Silence stretched. Then a soft voice finally spoke. “How? How did Sasha guide you here?”
Elena was testing him.
Gray took a deep breath. He lifted his rifle in the air and tossed it aside.
“Pierce…,” Kowalski growled. “If you think I’m throwing my gun away, you’re as nutty as she is.”
Gray stood up.
Across the gap, the Russian soldier’s rifle shifted toward him. Elena also rose and barked at the soldier, keeping him from shooting outright. Elena wanted to know more about Sasha. Across the way, the Russian pair shared a fortress of concrete pylons. Elena kept her pistol pointed at him.
Gray answered her question. “How did Sasha guide us? She drew pictures. First she guided the Gypsies to my door. Then she drew a picture of the Taj Mahal, which guided us to India, where we discovered your true heritage and history. You have to ask yourself why. Sasha is special, is she not?”
Elena just stared at him with her hard, dark eyes.
Gray took that as agreement and continued, letting her see and hear the truth in his words. “Why were we sent to India? Why even engage us at all? Why now? There has to be a reason. I think Sasha—consciously or unconsciously—is trying to stop what you’re planning on doing.”
Elena showed no flicker of acknowledgment, but Gray was still alive.
“She sent us on a path to discover your roots: from the Oracle of Delphi, through the Gypsies, to now. I think there was some reason your lineage was begun. Perhaps the fulfillment of a great prophecy that is yet to come.”

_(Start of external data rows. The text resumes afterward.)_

(** X10: on the eigenpairs of the covariance (orthonormal eigenvectors [V]
    with [C V = V diag(lambda)]), when the truncation keeps the [n - k] last
    eigenvalues and these are positive, the coordinates that [_pca] returns
    with [scale_evecs] have columns of mean zero and the identity as their
    sample covariance. *)
Theorem pca_coordinates_are_white (X : array2) (N n k : nat) (method : string)
  (cumulative_energy eigenvalues_cutoff : R) (pca_dim : Z)
  (eigvals : array1) (eigvecs : array2) :
  (2 <= N)%nat -> (2 <= n)%nat -> (k < n)%nat -> rect N n X ->
  linalg_eigh (sample_covariance X) = Some (eigvals, eigvecs) ->
  length eigvals = n -> rect n n eigvecs ->
  matmul (sample_covariance X) eigvecs = matmul eigvecs (np_diag eigvals) ->
  matmul (transpose eigvecs) eigvecs = identity n ->
  _pca_eigvals_trunc eigvals method cumulative_energy eigenvalues_cutoff
    pca_dim = Some (skipn k eigvals) ->
  Forall (fun x => 0 < x) (skipn k eigvals) ->
  exists (X_pca scaled_eigvecs_inv scaled_eigvecs kept : array2)
         (means : array1),
    _pca linalg_eigh X method cumulative_energy eigenvalues_cutoff pca_dim true
    = Some (X_pca, scaled_eigvecs_inv, scaled_eigvecs, kept, means, eigvals,
            skipn k eigvals) /\
    rect N (n - k) X_pca /\
    (forall l : nat, (l < n - k)%nat -> np_mean (column X_pca l) = Some 0) /\
    sample_covariance X_pca = identity (n - k).
Proof.
  intros HN Hn Hk HX Heigh Hlen HV Heq Horth Htrunc Hpos.
  assert (HN1 : (1 <= N)%nat) by lia.
  assert (Hn1 : (1 <= n)%nat) by lia.
  set (nu := (n - k)%nat).
  assert (Hnu : (1 <= nu)%nat) by (unfold nu; lia).
  assert (HNr : 0 < INR N - 1).
  { assert (2 <= INR N) by (apply (le_INR 2); assumption); lra. }
  assert (HNpos : 0 < INR N) by lra.
  pose (mu := fun j => sum_n N (fun i => entry X i j) / INR N).
  pose (means := mk_array1 n mu).
  pose (xc := fun i j => entry X i j - mu j).
  pose (Xc := mk_array2 N n xc).
  assert (Hmeans : np_mean0 X = Some means)
    by exact (proj1 (pca_covariance X N n HN Hn HX)).
  assert (Hcentre : bcast_rows Rminus X means = Some Xc)
    by exact (proj1 (proj2 (pca_covariance X N n HN Hn HX))).
  assert (Hcov : np_cov (transpose Xc) = Some (Cov2 (sample_covariance X)))
    by exact (proj2 (proj2 (pca_covariance X N n HN Hn HX))).
  assert (HXc : rect N n Xc) by apply mk_array2_rect.
  assert (Hxc0 : forall j, sum_n N (fun i => xc i j) = 0).
  { intros j; unfold xc; rewrite sum_n_minus, sum_n_const.
    unfold mu; field; lra. }
  (* the kept eigenpairs *)
  pose (lam := fun l => item eigvals (k + l)).
  pose (sq := fun l => sqrt (lam l)).
  assert (Hlk : length (skipn k eigvals) = nu)
    by (rewrite length_skipn, Hlen; reflexivity).
  assert (Hlam : forall l, (l < nu)%nat -> 0 < lam l).
  { intros l Hl; unfold lam, item; rewrite <- nth_skipn.
    rewrite Forall_forall in Hpos; apply Hpos, nth_In; lia. }
  assert (Hsq : forall l, (l < nu)%nat -> 0 < sq l).
  { intros l Hl; apply sqrt_lt_R0; auto. }
  assert (Hsqsq : forall l, (l < nu)%nat -> sq l * sq l = lam l).
  { intros l Hl; apply sqrt_sqrt; left; auto. }
  assert (Hkept : skipn k eigvals = mk_array1 nu lam).
  { rewrite (vec_as_table (skipn k eigvals) nu Hlk).
    apply mk_array1_ext; intros l Hl; unfold lam, item; apply nth_skipn. }
  assert (Hsqrt : all_some (map np_sqrt (skipn k eigvals))
                  = Some (mk_array1 nu sq)).
  { rewrite Hkept; unfold mk_array1; rewrite map_map.
    apply all_some_map_seq; intros l Hl.
    apply np_sqrt_nonneg; left; auto. }
  pose (Vk := mk_array2 n nu (fun j l => entry eigvecs j (k + l))).
  pose (S := mk_array2 n nu (fun j l => entry eigvecs j (k + l) / sq l)).
  pose (Sinv := mk_array2 n nu (fun j l => entry eigvecs j (k + l) * sq l)).
  assert (HVk : rect n nu Vk) by apply mk_array2_rect.
  assert (HS : rect n nu S) by apply mk_array2_rect.
  assert (Hslice : map (py_slice_from (Z.of_nat k)) eigvecs = Vk).
  { unfold Vk, nu; rewrite <- (map_skipn_table eigvecs n k HV) by lia.
    apply map_ext; intros row; unfold py_slice_from.
    destruct (Z.ltb_spec (Z.of_nat k) 0); [lia|].
    now rewrite Nat2Z.id. }
  assert (Hscaled : bcast_rows_div Vk (mk_array1 nu sq) = Some S).
  { rewrite (bcast_rows_div_rect Vk _ n nu Hn1 HVk (mk_array1_length _ _)).
    - apply f_equal, mk_array2_ext; intros j l Hj Hl.
      unfold Vk; now rewrite entry_mk_array2, item_mk_array1.
    - apply Forall_forall; intros x Hx.
      apply in_map_iff in Hx as (l & <- & Hl); apply in_seq in Hl.
      assert (0 < sq l) by (apply Hsq; lia); lra. }
  assert (Hscaledinv : bcast_rows Rmult Vk (mk_array1 nu sq) = Some Sinv).
  { unfold Vk; now rewrite bcast_rows_mk_array2. }
  destruct (projection_value Xc S N n nu HN1 Hn1 Hnu HXc HS) as [Hproj HY].
  set (Y := matmul Xc S) in *.
  pose (y := fun i l => sum_n n (fun j => xc i j * (entry eigvecs j (k + l) / sq l))).
  assert (HYt : Y = mk_array2 N nu y).
  { unfold Y; rewrite (matmul_rect N n nu Xc S HXc HS HN1 Hn1).
    apply mk_array2_ext; intros i l Hi Hl.
    apply sum_n_ext; intros j Hj.
    unfold Xc, S; now rewrite !entry_mk_array2. }
  assert (Hy0 : forall l, sum_n N (fun i => y i l) = 0).
  { intros l; unfold y; rewrite sum_n_swap.
    rewrite (sum_n_ext n _ (fun _ => 0)); [apply sum_n_zero|].
    intros j _; rewrite sum_n_scal_r, Hxc0; ring. }
  (* the eigen-equation and the orthonormality, entry by entry *)
  pose (C := fun j j' => sum_n N (fun i => xc i j * xc i j') / (INR N - 1)).
  assert (HC : sample_covariance X = mk_array2 n n C).
  { unfold sample_covariance.
    now rewrite (rect_nrows _ _ _ HX), (rect_ncols _ _ _ HX HN1). }
  assert (Hev : forall j c, (j < n)%nat -> (c < n)%nat ->
            sum_n n (fun j' => C j j' * entry eigvecs j' c)
            = entry eigvecs j c * item eigvals c).
  { intros j c Hj Hc.
    assert (Hl : entry (matmul (sample_covariance X) eigvecs) j c
                 = sum_n n (fun j' => C j j' * entry eigvecs j' c)).
    { rewrite HC.
      rewrite (matmul_rect n n n _ _ (mk_array2_rect _ _ _) HV Hn1 Hn1).
      rewrite entry_mk_array2 by assumption.
      apply sum_n_ext; intros j' Hj'; now rewrite entry_mk_array2. }
    assert (Hr : entry (matmul eigvecs (np_diag eigvals)) j c
                 = entry eigvecs j c * item eigvals c).
    { unfold np_diag; rewrite Hlen.
      rewrite (matmul_rect n n n _ _ HV (mk_array2_rect _ _ _) Hn1 Hn1).
      rewrite entry_mk_array2 by assumption.
      rewrite (sum_n_ext n _
                 (fun c' => entry eigvecs j c' * item eigvals c'
                            * (if (c' =? c)%nat then 1 else 0))).
      - now rewrite sum_n_delta_r.
      - intros c' Hc'; rewrite entry_mk_array2 by assumption.
        destruct (c' =? c)%nat; ring. }
    rewrite <- Hl, Heq; exact Hr. }
  assert (Hon : forall c c', (c < n)%nat -> (c' < n)%nat ->
            sum_n n (fun j => entry eigvecs j c * entry eigvecs j c')
            = if (c =? c')%nat then 1 else 0).
  { intros c c' Hc Hc'.
    assert (Hl : entry (matmul (transpose eigvecs) eigvecs) c c'
                 = sum_n n (fun j => entry eigvecs j c * entry eigvecs j c')).
    { rewrite (transpose_rect n n eigvecs HV Hn1).
      rewrite (matmul_rect n n n _ _ (mk_array2_rect _ _ _) HV Hn1 Hn1).
      rewrite entry_mk_array2 by assumption.
      apply sum_n_ext; intros j Hj; now rewrite entry_mk_array2. }
    rewrite <- Hl, Horth; unfold identity; now rewrite entry_mk_array2. }
  exists Y, Sinv, S, Vk, means.
  split; [|split; [exact HY|split]].
  - unfold _pca, shape.
    rewrite Hmeans; cbn [bind]; rewrite Hcentre; cbn [bind].
    rewrite Hcov; cbn [bind]; rewrite Heigh; cbn [bind].
    rewrite Htrunc; cbn [bind].
    rewrite (rect_ncols _ _ _ HX HN1), Hlk.
    replace (Z.of_nat n - Z.of_nat nu)%Z with (Z.of_nat k)
      by (unfold nu; lia).
    rewrite Hslice, Hsqrt; cbn [bind].
    rewrite Hscaled; cbn [bind]; rewrite Hscaledinv; cbn [bind].
    rewrite Hproj; reflexivity.
  - intros l Hl; rewrite HYt, column_mk_array2 by assumption.
    rewrite np_mean_table by assumption.
    rewrite Hy0; f_equal; unfold Rdiv; ring.
  - unfold sample_covariance.
    rewrite (rect_nrows _ _ _ HY), (rect_ncols _ _ _ HY HN1).
    unfold identity; apply mk_array2_ext; intros l l' Hl Hl'.
    rewrite HYt.
    rewrite (sum_n_ext N _ (fun i => y i l * y i l')).
    2:{ intros i Hi; rewrite !entry_mk_array2 by assumption.
        rewrite (sum_n_ext N (fun i0 => entry (mk_array2 N nu y) i0 l) (fun i0 => y i0 l))
          by (intros; now rewrite entry_mk_array2).
        rewrite (sum_n_ext N (fun i0 => entry (mk_array2 N nu y) i0 l') (fun i0 => y i0 l'))
          by (intros; now rewrite entry_mk_array2).
        rewrite !Hy0; unfold Rdiv; ring. }
    pose (Sf := fun j l => entry eigvecs j (k + l) / sq l).
    assert (Hgram : sum_n N (fun i => y i l * y i l')
                    = (INR N - 1)
                      * sum_n n (fun j =>
                          Sf j l * sum_n n (fun j' => C j j' * Sf j' l'))).
    { rewrite (sum_n_ext N _
                 (fun i => sum_n n (fun j => sum_n n (fun j' =>
                    xc i j * Sf j l * (xc i j' * Sf j' l')))))
        by (intros i _; unfold y; apply sum_n_mult).
      rewrite sum_n_swap.
      rewrite <- sum_n_scal.
      apply sum_n_ext; intros j _.
      rewrite sum_n_swap.
      rewrite <- sum_n_scal, <- sum_n_scal.
      apply sum_n_ext; intros j' _.
      rewrite (sum_n_ext N _
                 (fun i => xc i j * xc i j' * (Sf j l * Sf j' l')))
        by (intros; ring).
      rewrite sum_n_scal_r; unfold C; field; lra. }
    rewrite Hgram.
    rewrite (sum_n_ext n _
               (fun j => entry eigvecs j (k + l) * entry eigvecs j (k + l')
                         * (sq l' / sq l))).
    2:{ intros j Hj.
        rewrite (sum_n_ext n _
                   (fun j' => C j j' * entry eigvecs j' (k + l') * / sq l'))
          by (intros; unfold Sf, Rdiv; ring).
        rewrite sum_n_scal_r, Hev by (unfold nu in *; lia).
        fold (lam l'); rewrite <- (Hsqsq l' Hl').
        pose proof (Hsq l Hl); pose proof (Hsq l' Hl').
        unfold Sf; field; split; lra. }
    rewrite sum_n_scal_r, Hon by (unfold nu in *; lia).
    pose proof (Hsq l Hl) as Hsl.
    destruct (Nat.eqb_spec l l') as [-> | Hne].
    + rewrite Nat.eqb_refl; field; split; lra.
    + destruct (Nat.eqb_spec (k + l) (k + l')); [lia|].
      field; split; lra.
Qed.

“What prophecy?” Elena asked.
Gray noted a flicker of both recognition and fear. Was there some nightmare etched into their psyches? Gray pictured the mosaics found at the Greek stronghold in India, including the last mosaic on the wall, a fiery shape rising out of smoke from the omphalos. Gray took a chance and quickly described what they had found, finishing with, “The figure looked like a boy with eyes of fire.”
The pistol in Elena’s arm began to tremble—though it still didn’t waver from its aim at his chest. Gray heard Elena mumble a name that sounded like Peter.
“Who is Peter?” Gray asked.
“Pyotr,” Elena corrected. “Sasha’s brother. He has nightmares sometimes. Wakes screaming, saying his eyes are on fire. But…but…”
“What?” Gray pressed, intrigued despite the time pressure.
“When he wakes, we all do. For just a moment, we see Pyotr burning.” She shook her head. “But his talent is empathy. He’s very strong. We attributed the nightmares to some quake of his talent that radiated outward. An empathic echo.”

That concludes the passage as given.